Monday, 5 May 2014

7 aerial trams with unmatchable views

Bird's-eye view

Some of the world's greatest mountains are popular for their skiing, but for many people, the allure of these places is not the slopes, but the view from a chairlift or aerial tram. In any season, the mountain scenery seen from such a vantage point is a novelty that never loses its allure.
Though most people associate gondola lifts with alpine landscapes, this unique form of transport can also be found on flat land and in urban environments. These non-alpine trams do not offer views of snow-covered mountains peaks, but their unique vantage point makes them as interesting to experience as their higher-altitude peers.
Here are 7 aerial tramways that provide utterly unmatchable views. (Text: Josh Lew)

Aerial trams

Table Mountain Aerial Cableway, S. Africa

Table Mountain gives Cape Town one of the most dramatic skylines of any city in the world. The views of this picture-worthy metropolis are the most stunning when seen from the Table Mountain Aerial Cableway. This South African gondola lift climbs nearly 2,500 vertical feet. The cableway has a colorful history, with the original tram making the first journey up the mountain in 1928. Not only can riders on the 65-passenger tram see the massive seaside metropolis of Cape Town as they ascend, but they can also view the Atlantic coastline to the west and the south, Table Bay, and Robben Island. Even with all these noteworthy sights, the dramatic cliffs of the mountain itself are the undisputed highlight.

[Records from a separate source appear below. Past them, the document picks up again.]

(** With exactly two segments the four tests cover every pair of ends, so
    the result is a single segment or a fully joined pair. *)
Lemma join_two_segments (c_tol : R) (s1 s2 : list vec) (out : list (list vec)) :
  ProjectionPlot._join_segments [s1; s2] c_tol = Ok out ->
  length out = 1%nat \/ (out = [s2; s1] /\ forall p q, endpoint s1 p -> endpoint s2 q ->
                                         ProjectionPlot.close c_tol p q = false).
Proof.
  rewrite join_segments_unroll by (simpl; lia).
  unfold ProjectionPlot.join_body.
  destruct (ProjectionPlot.last s1) as [s_last |] eqn:E1; try discriminate.
  destruct (ProjectionPlot.first s2) as [b_first |] eqn:E2; try discriminate.
  cbn [bind].
  destruct (ProjectionPlot.close c_tol s_last b_first) eqn:C1.
  { cbn [bind fst snd app]. rewrite join_segments_short by (simpl; lia).
    intros E. injection E as <-. left. reflexivity. }
  destruct (ProjectionPlot.first s1) as [s_first |] eqn:E3; try discriminate.
  destruct (ProjectionPlot.last s2) as [b_last |] eqn:E4; try discriminate.
  cbn [bind].
  destruct (ProjectionPlot.close c_tol s_first b_last) eqn:C2.
  { cbn [bind fst snd app]. rewrite join_segments_short by (simpl; lia).
    intros E. injection E as <-. left. reflexivity. }
  destruct (ProjectionPlot.close c_tol s_last b_last) eqn:C3.
  { cbn [bind fst snd app]. rewrite join_segments_short by (simpl; lia).
    intros E. injection E as <-. left. reflexivity. }
  destruct (ProjectionPlot.close c_tol s_first b_first) eqn:C4.
  { cbn [bind fst snd app]. rewrite join_segments_short by (simpl; lia).
    intros E. injection E as <-. left. reflexivity. }
  cbn [bind fst snd app]. intros E. injection E as <-. right. split; [reflexivity |].
  intros p q [Hp | Hp] [Hq | Hq]; congruence.
Qed.

(** * Further properties of the code *)

(** ** Clipping a line to the visible region *)

Lemma clip_loop_concat (z_tol : R) (data : list vec) :
  forall current results,
    concat (ProjectionPlot.clip_loop z_tol data current results) =
    concat results ++ current ++ filter (inside z_tol) data.
Proof.
  induction data as [| p rest IH]; intros current results; simpl.
  - destruct current as [| c cs]; simpl.
    + rewrite app_nil_r. reflexivity.
    + rewrite concat_app. simpl. rewrite !app_nil_r. reflexivity.
  - unfold inside at 1. destruct (Rltb (vz p) z_tol).
    + rewrite IH, <- app_assoc. reflexivity.
    + destruct current as [| c cs]; simpl.
      * rewrite IH. reflexivity.
      * rewrite IH, concat_app. simpl. rewrite !app_nil_r, <- app_assoc.
        reflexivity.
Qed.

Lemma clip_loop_visible (z_tol : R) (data : list vec) :
  forall current results,
    Forall (visible_segment z_tol) results ->
    Forall (fun p => vz p < z_tol) current ->
    Forall (visible_segment z_tol)
           (ProjectionPlot.clip_loop z_tol data current results).
Proof.
  induction data as [| p rest IH]; intros current results Hres Hcur; simpl.
  - destruct current as [| c cs]; simpl; [exact Hres |].
    apply Forall_app. split; [exact Hres |]. constructor; [| constructor].
    split; [discriminate | exact Hcur].
  - unfold Rltb. destruct (Rlt_dec (vz p) z_tol) as [Hin | Hout].
    + apply IH; [exact Hres |]. apply Forall_app. split; [exact Hcur |].
      constructor; [exact Hin | constructor].
    + destruct current as [| c cs]; simpl.
      * apply IH; [exact Hres | constructor].
      * apply IH; [| constructor]. apply Forall_app. split; [exact Hres |].
        constructor; [| constructor]. split; [discriminate | exact Hcur].
Qed.

(** X1.  [_clip_lines] keeps exactly the points with [z < z_tol], in their
    order, and cuts them into segments none of which is empty. *)
Theorem clip_lines_keeps_inside_points (data : list vec) (z_tol : R) :
  concat (ProjectionPlot._clip_lines data z_tol) = filter (inside z_tol) data /\
  Forall (visible_segment z_tol) (ProjectionPlot._clip_lines data z_tol).
Proof.
  unfold ProjectionPlot._clip_lines. split.
  - rewrite clip_loop_concat. reflexivity.
  - apply clip_loop_visible; constructor.
Qed.

Lemma clip_loop_all_inside (z_tol : R) (data : list vec) :
  forall current results,
    Forall (fun p => vz p < z_tol) data ->
    current ++ data <> [] ->
    ProjectionPlot.clip_loop z_tol data current results =
    results ++ [current ++ data].
Proof.
  induction data as [| p rest IH]; intros current results Hall Hne; simpl.
  - rewrite app_nil_r in *. destruct current; [contradiction | reflexivity].
  - inversion Hall as [| p' l' Hp Hrest]; subst.
    rewrite Rltb_true by exact Hp. rewrite IH.
    + rewrite <- app_assoc. reflexivity.
    + exact Hrest.
    + destruct current; discriminate.
Qed.

Lemma clip_loop_all_outside (z_tol : R) (data : list vec) :
  forall results,
    Forall (fun p => z_tol <= vz p) data ->
    ProjectionPlot.clip_loop z_tol data [] results = results.
Proof.
  induction data as [| p rest IH]; intros results Hall; simpl; [reflexivity |].
  inversion Hall as [| p' l' Hp Hrest]; subst.
  rewrite Rltb_false by exact Hp. apply IH. exact Hrest.
Qed.

(** X2.  A non-empty line that lies wholly inside the visible region comes
    back as one segment, the line itself; a line wholly outside gives no
    segment at all. *)
Theorem clip_lines_whole_line (data : list vec) (z_tol : R) :
  (data <> [] -> Forall (fun p => vz p < z_tol) data ->
   ProjectionPlot._clip_lines data z_tol = [data]) /\
  (Forall (fun p => z_tol <= vz p) data ->
   ProjectionPlot._clip_lines data z_tol = []).
Proof.
  unfold ProjectionPlot._clip_lines. split.
  - intros Hne Hall. rewrite clip_loop_all_inside; auto.
  - intros Hall. apply clip_loop_all_outside. exact Hall.
Qed.

Lemma clip_lines_whole_line_witness :
  ([V3 1 0 0; V3 0 0 (-1)] <> [] /\
   Forall (fun p => vz p < 1 / 10) [V3 1 0 0; V3 0 0 (-1)] /\
   ProjectionPlot._clip_lines [V3 1 0 0; V3 0 0 (-1)] (1 / 10)
     = [[V3 1 0 0; V3 0 0 (-1)]]) /\
  (Forall (fun p => 1 / 10 <= vz p) [V3 0 0 1] /\
   ProjectionPlot._clip_lines [V3 0 0 1] (1 / 10) = []).
Proof.
  assert (H1 : [V3 1 0 0; V3 0 0 (-1)] <> []) by discriminate.
  assert (H2 : Forall (fun p => vz p < 1 / 10) [V3 1 0 0; V3 0 0 (-1)]).
  { repeat constructor; simpl; lra. }
  assert (H3 : Forall (fun p => 1 / 10 <= vz p) [V3 0 0 1]).
  { repeat constructor; simpl; lra. }
  split.
  - split; [exact H1 |]. split; [exact H2 |].
    exact (proj1 (clip_lines_whole_line [V3 1 0 0; V3 0 0 (-1)] (1 / 10)) H1 H2).
  - split; [exact H3 |].
    exact (proj2 (clip_lines_whole_line [V3 0 0 1] (1 / 10)) H3).
Defined.

(** ** Joining keeps the points *)

Lemma first_nonempty (s : list vec) : s <> [] -> exists p, ProjectionPlot.first s = Ok p.
Proof. destruct s as [| p t]; [contradiction | intros _; exists p; reflexivity]. Qed.

Lemma last_nonempty (s : list vec) : s <> [] -> exists p, ProjectionPlot.last s = Ok p.
Proof.
  intros Hne. unfold ProjectionPlot.last. destruct (rev s) as [| p t] eqn:E.
  - apply (f_equal (@rev vec)) in E. rewrite rev_involutive in E. contradiction.
  - exists p. reflexivity.
Qed.

Lemma concat_snoc_perm (rest : list (list vec)) (m s1 s2 : list vec) :
  Permutation m (s1 ++ s2) ->
  Permutation (concat (rest ++ [m])) (concat (s1 :: s2 :: rest)).
Proof.
  intros Hm. rewrite concat_app. simpl. rewrite app_nil_r.
  rewrite app_assoc. etransitivity; [apply Permutation_app_comm |].
  apply Permutation_app_tail. exact Hm.
Qed.

Lemma join_body_nonempty (c_tol : R) (s1 s2 : list vec) (rest : list (list vec)) :
  s1 <> [] -> s2 <> [] -> Forall (fun s => s <> []) rest ->
  exists all_joined segments',
    ProjectionPlot.join_body c_tol (s1 :: s2 :: rest) = Ok (all_joined, segments') /\
    Permutation (concat segments') (concat (s1 :: s2 :: rest)) /\
    Forall (fun s => s <> []) segments' /\
    segments' <> [].
Proof.
  intros H1 H2 Hrest. unfold ProjectionPlot.join_body.
  destruct (last_nonempty s1 H1) as [s_last ->].
  destruct (first_nonempty s2 H2) as [b_first ->].
  destruct (first_nonempty s1 H1) as [s_first ->].
  destruct (last_nonempty s2 H2) as [b_last ->].
  cbn [bind].
  assert (Hsnoc : forall m, m <> [] -> Forall (fun s : list vec => s <> []) (rest ++ [m])).
  { intros m Hm. apply Forall_app. split; [exact Hrest |]. repeat constructor. exact Hm. }
  assert (Happ : forall a b : list vec, a <> [] -> a ++ b <> []).
  { intros a b Ha E. apply app_eq_nil in E. destruct E. contradiction. }
  assert (Hne : forall m, rest ++ [m] <> []).
  { intros m E. apply app_eq_nil in E. destruct E. discriminate. }
  destruct (ProjectionPlot.close c_tol s_last b_first).
  { do 2 eexists. split; [reflexivity |]. split; [| split; auto].
    apply concat_snoc_perm. reflexivity. }
  destruct (ProjectionPlot.close c_tol s_first b_last).
  { do 2 eexists. split; [reflexivity |]. split; [| split; auto].
    apply concat_snoc_perm. apply Permutation_app_comm. }
  destruct (ProjectionPlot.close c_tol s_last b_last).
  { do 2 eexists. split; [reflexivity |]. split; [| split; auto].
    apply concat_snoc_perm. apply Permutation_app_head.
    symmetry. apply Permutation_rev. }
  destruct (ProjectionPlot.close c_tol s_first b_first).
  { do 2 eexists. split; [reflexivity |]. split; [| split; auto].
    apply concat_snoc_perm. etransitivity; [apply Permutation_app_comm |].
    apply Permutation_app_tail. symmetry. apply Permutation_rev. }
  do 2 eexists. split; [reflexivity |]. split; [| split; [| discriminate]].
  - simpl. rewrite concat_app. simpl. rewrite app_nil_r, app_assoc.
    apply Permutation_app_comm.
  - constructor; [exact H2 |]. apply Hsnoc. exact H1.
Qed.

Lemma join_while_nonempty (c_tol : R) (fuel : nat) :
  forall (all_joined : bool) (segments : list (list vec)),
    Forall (fun s => s <> []) segments ->
    exists out,
      ProjectionPlot.join_while c_tol fuel all_joined segments = Ok out /\
      Permutation (concat out) (concat segments) /\
      Forall (fun s => s <> []) out /\
      (length out <= length segments)%nat /\
      (segments <> [] -> out <> []).
Proof.
  induction fuel as [| fuel IH]; intros all_joined segments Hall.
  - exists segments. split; [| auto].
    simpl. destruct (negb all_joined && Nat.ltb 1 (length segments)); reflexivity.
  - cbn [ProjectionPlot.join_while].
    destruct (negb all_joined && Nat.ltb 1 (length segments)) eqn:Hc.
    2:{ exists segments. auto. }
    apply andb_prop in Hc. destruct Hc as [_ Hlen]. apply Nat.ltb_lt in Hlen.
    destruct segments as [| s1 [| s2 rest]]; simpl in Hlen; try lia.
    inversion Hall as [| ? ? H1 Hall']; subst.
    inversion Hall' as [| ? ? H2 Hrest]; subst.
    destruct (join_body_nonempty c_tol s1 s2 rest H1 H2 Hrest)
      as [aj [segs' [Hb [Hperm [Hne Hnn]]]]].
    rewrite Hb. cbn [bind fst snd].
    destruct (IH aj segs' Hne) as [out [Ho [Hp [Hn [Hl Hnil]]]]].
    exists out. split; [exact Ho |]. split; [etransitivity; eassumption |].
    split; [exact Hn |]. split.
    + pose proof (join_body_length _ _ _ _ Hb) as Hbl.
      destruct aj; simpl in *; lia.
    + intros _. apply Hnil. exact Hnn.
Qed.

(** X3.  When no segment is empty, [_join_segments] returns normally; the
    segments it returns hold the same points as the input (merged and
    possibly reversed, none lost or duplicated), none of them is empty,
    they are no more numerous, and a non-empty input gives a non-empty
    result. *)
Theorem join_segments_keeps_points (segments : list (list vec)) (c_tol : R) :
  Forall (fun s => s <> []) segments ->
  exists out,
    ProjectionPlot._join_segments segments c_tol = Ok out /\
    Permutation (concat out) (concat segments) /\
    Forall (fun s => s <> []) out /\
    (length out <= length segments)%nat /\
    (segments <> [] -> out <> []).
Proof.
  intros Hall. unfold ProjectionPlot._join_segments.
  apply join_while_nonempty. exact Hall.
Qed.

Table Mountain Aerial Cableway

Sandia Peak Tramway, New Mexico

This 2.7-mile tramway travels to an altitude of more than 10,000 feet. Used to reach New Mexico's underrated ski areas during the winter, this tram provides amazing views of the vast desert and the stunning peaks that sit right outside of Albuquerque. Riders can enjoy panoramas of the Rio Grande Valley and the expansive Cibola National Forest (in which Sandia Peak itself is located). The 4,000-foot change in altitude, experienced during the tram's 15-minute journey, has one surprising side effect: a significant temperature change. It can be as much as 30 degrees cooler at the top of Sandia Peak as it is at the tramway's lower terminus.

Sandia Peak Tramway

Sugarloaf Mountain Tram, Rio de Janeiro

Sugarloaf Mountain, called Pão de Açúcar by Portuguese speakers, is an iconic part of the skyline of Rio de Janeiro. This towering granite rock formation rises about 1,300 feet above Guanabara Bay. Cable cars have been taking people up Sugarloaf for more than a century. Rio is a beautiful metropolis when seen in a panoramic view, and this peak is one of the best places to appreciate the city's unique mix of urban and natural scenery. The original turn-of-the-century tram system was completely rebuilt in the 1970s. This new incarnation was famously featured in the James Bond film “Moonraker.” The tramway was renovated in 2009, ahead of the upcoming FIFA World Cup and the 2016 Summer Olympics. The cars are quite large, and savvy tourists will tell you to make sure to get a window seat so you can enjoy the best views.

Sugarloaf Mountain Tram

Emirates Air Line, England

Also known as the Thames Cable Car, theEmirates Air Line is an urban tramway in London.  It is a recent addition to the city's skyline. Opened in 2012, just ahead of the Summer Olympics, the tramway is sponsored, as its official name suggests, by UAE-based Emirates Airline. Each 10-person cable car crosses above the Thamas River between the Greenwich Peninsula and the Royal Docks. Mainly used for sightseeing, riders get a bird’s-eye view of some of London's most iconic sights along the river. A handful of people use the Emirates Air Line for commuting.

Emirates Air Line

Klein Matterhorn Tramway

The most iconic views in the Swiss Alps can be seen through the windows of the Klein Matterhorn Tramway's cars. With an upper terminus at 12,533 feet above sea level, this is the highest cable car in Europe. It offers easy access to the viewing platform on the summit. Riders can make a multi-stage cable car journey all the way from the town of Zermatt to the viewing platform. Along the journey, you can catch views of the Theodul Glacier, the Plateau Rosa Glacier and the Alps peaks that surround the Klein Matterhorn. Skiers and visitors to the ice caves located on the mountain use the Tramway, though most people who ride do so for sightseeing purposes. 

Klein Matterhorn Tramway

Medellin Metrocable, Colombia

The aerial tram with some of the most dramatic and unusual views on this list was not built for the purpose of sightseeing. The Medellin Metrocablewas built to supplement the city's public transportation system. Locals use the service to travel up the steep slopes of valley in which Medellin sits. By most estimates, 30,000 people ride the three lines of the cable car network every day. Built in 2004, the system was intended for use by residents of the poorer hillside neighborhoods who did not have access to bus routes because of the extreme steepness of the local roads. But the cable cars are also attractive to sightseers, who are able to see panoramas of almost the entire city as well as the lush valley landscapes that characterize this part of northern South America.